Deep Learning vs. Machine Learning

Deep Learning Machine Learning

Deep Learning can solve complex problems under the right conditions. Here’s what you need to know about the topic.

Deep Learning can be used to solve complex problems – but it requires both a lot of computing power and huge amounts of data.

Deep Learning – Definition

Deep Learning (DL) is a subcategory of Machine Learning (ML) that models data patterns as complex, multi-layered networks. Deep Learning has the potential to solve complex problems for which neither conventional programming nor other machine learning techniques are suitable.

In addition, Deep Learning can also be used to train much more accurate models than other methods. The time frame to get a useful model up and running can thus be drastically reduced in some circumstances. However, training Deep Learning models requires enormous computational power, and interpreting the models is a difficult undertaking.

The defining feature of Deep Learning is that the trained models have more than one hidden layer between input and output. In most cases, these are Artificial Neural Networks – but there are also a few algorithms that implement Deep Learning with other hidden layers.

Deep Learning vs. Machine Learning

In general, classic Machine Learning algorithms run much faster than their Deep Learning counterparts. To train a classic ML model, one or more CPUs are usually sufficient.

DL models, on the other hand, often require hardware acceleration, for example in the form of GPUs, TPUs or FPGAs. If these are not used, the training of deep learning models can take months.

Deep Learning – Use Cases

There are several examples for Deep Learning in practical use:

Natural Language Processing

In the fall of 2016, the performance of Google Translate improved dramatically: what was previously word salad suddenly came remarkably close to a professional translation. The reason: Google had switched its tool from a phrase-based, statistical machine learning algorithm to an artificial neural network. To do this, a large number of data scientists were busy for months building models and training them accordingly.

Computer Vision

Another good example is image classification, or computer vision. The breakthrough in neural networks in this field came in 1998 with LeNet-5. Today, image classification models based on deep learning can recognize a wide range of objects in HD and color.

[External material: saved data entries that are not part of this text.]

(** * The Rockridge listing generator: batched generation, validation and insertion

    A shallow embedding of the generation pipeline of the repository

    - [src/utils/openai-client.ts]: [RockridgePropertyGenerator]
      ([generatePropertyBatch], [generatePropertyBatchInternal],
      [createPropertyRequests], [weightedRandom], [enforceRateLimit]);
    - [src/utils/data-inserter.ts]: [PropertyDataInserter]
      ([insertProperties], [insertSingleProperty], [validatePropertyData],
      [getSampleProperties], [validateGeneration]);
    - [scripts/generate-listings.ts]: [DataGenerationOrchestrator]
      ([generateAllData], [saveRawData], [main]).

    Conventions of the embedding.

    - A JavaScript number is an exact rational ([Q]); a decimal literal of the
      source is the rational it denotes.  [NaN] and the infinities are outside
      the model: the records reach the inserter through [JSON.parse] and the
      zod schema, which never produce [NaN].
    - A text whose characters are inspected (the model's reply) is a list of
      UTF-16 code units; a text that is only stored or compared is a [string].
    - A property that may be absent ([undefined] or [null]) is an [option].
    - The outside world (the store, the completion endpoint, the random
      source, the operator at the prompt) is explicit state: what it will
      answer is part of the state a function starts from, what the program
      did to it is part of the state the function returns. *)

From Stdlib Require Import List ZArith NArith QArith Qround Bool Lia Lqa.
From Stdlib Require Import String Ascii DecimalString DecimalNat.
Import ListNotations.

(* ================================================================== *)
(** * Definitions *)
(* ================================================================== *)

(** ** JavaScript strings as code-unit lists *)

Module JsString.

Definition jsstring := list N.

(** The code units of an ASCII literal of the source. *)
Definition lit (s : string) : jsstring :=
  map N_of_ascii (list_ascii_of_string s).

Fixpoint eqb (a b : jsstring) : bool :=
  match a, b with
  | [], [] => true
  | x :: a', y :: b' => N.eqb x y && eqb a' b'
  | _, _ => false
  end.

(** ECMAScript [WhiteSpace] and [LineTerminator]: the code units removed by
    [String.prototype.trim] and matched by the regular expression class
    [\s] (the two sets coincide). *)
Definition whiteSpaceUnits : list N :=
  [ 9; 10; 11; 12; 13; 32; 160; 5760;
    8192; 8193; 8194; 8195; 8196; 8197; 8198; 8199; 8200; 8201; 8202;
    8232; 8233; 8239; 8287; 12288; 65279 ]%N.

Definition isWhiteSpace (c : N) : bool := existsb (N.eqb c) whiteSpaceUnits.

Fixpoint trimStart (s : jsstring) : jsstring :=
  match s with
  | [] => []
  | c :: s' => if isWhiteSpace c then trimStart s' else s
  end.

Fixpoint trimEnd (s : jsstring) : jsstring :=
  match s with
  | [] => []
  | c :: s' =>
      match trimEnd s' with
      | [] => if isWhiteSpace c then [] else [c]
      | r => c :: r
      end
  end.

(** [s.trim()] *)
Definition trim (s : jsstring) : jsstring := trimEnd (trimStart s).

(** A text made of white space only. *)
Definition allWhite (w : jsstring) : Prop := forallb isWhiteSpace w = true.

Deep Learning – Frameworks

The most efficient way to build Deep Learning models is to rely on frameworks – especially because they are designed to be used with GPUs and other hardware accelerators.

  • Currently, the predominant framework is Google’s TensorFlow, the most popular high-level API Keras (this can also be used with other backend frameworks).
  • PyTorch is a good alternative to TensorFlow and also supports dynamic neural networks where the network topology can change. A high-level third-party API that uses PyTorch as a backend is Fastai.
  • MXNet is another TensorFlow alternative that is said to scale better. The preferred high-level API is Gluon.
  • Chainer was in some ways the inspiration for PyTorch
  • Apache’s Deeplearning4j project, unlike the aforementioned frameworks, is based on Java and Scala and is compatible with Apache Spark and Hadoop.
  • ONNX was originally intended to become an open ecosystem for AI models. Inziwcshen ONNX also has a runtime environment.
  • TensorRT is another runtime environment for AI models – but it is specifically designed for GPUs from NVidia. TensorRT can also be used as a plug-in for the ONNX runtime environment.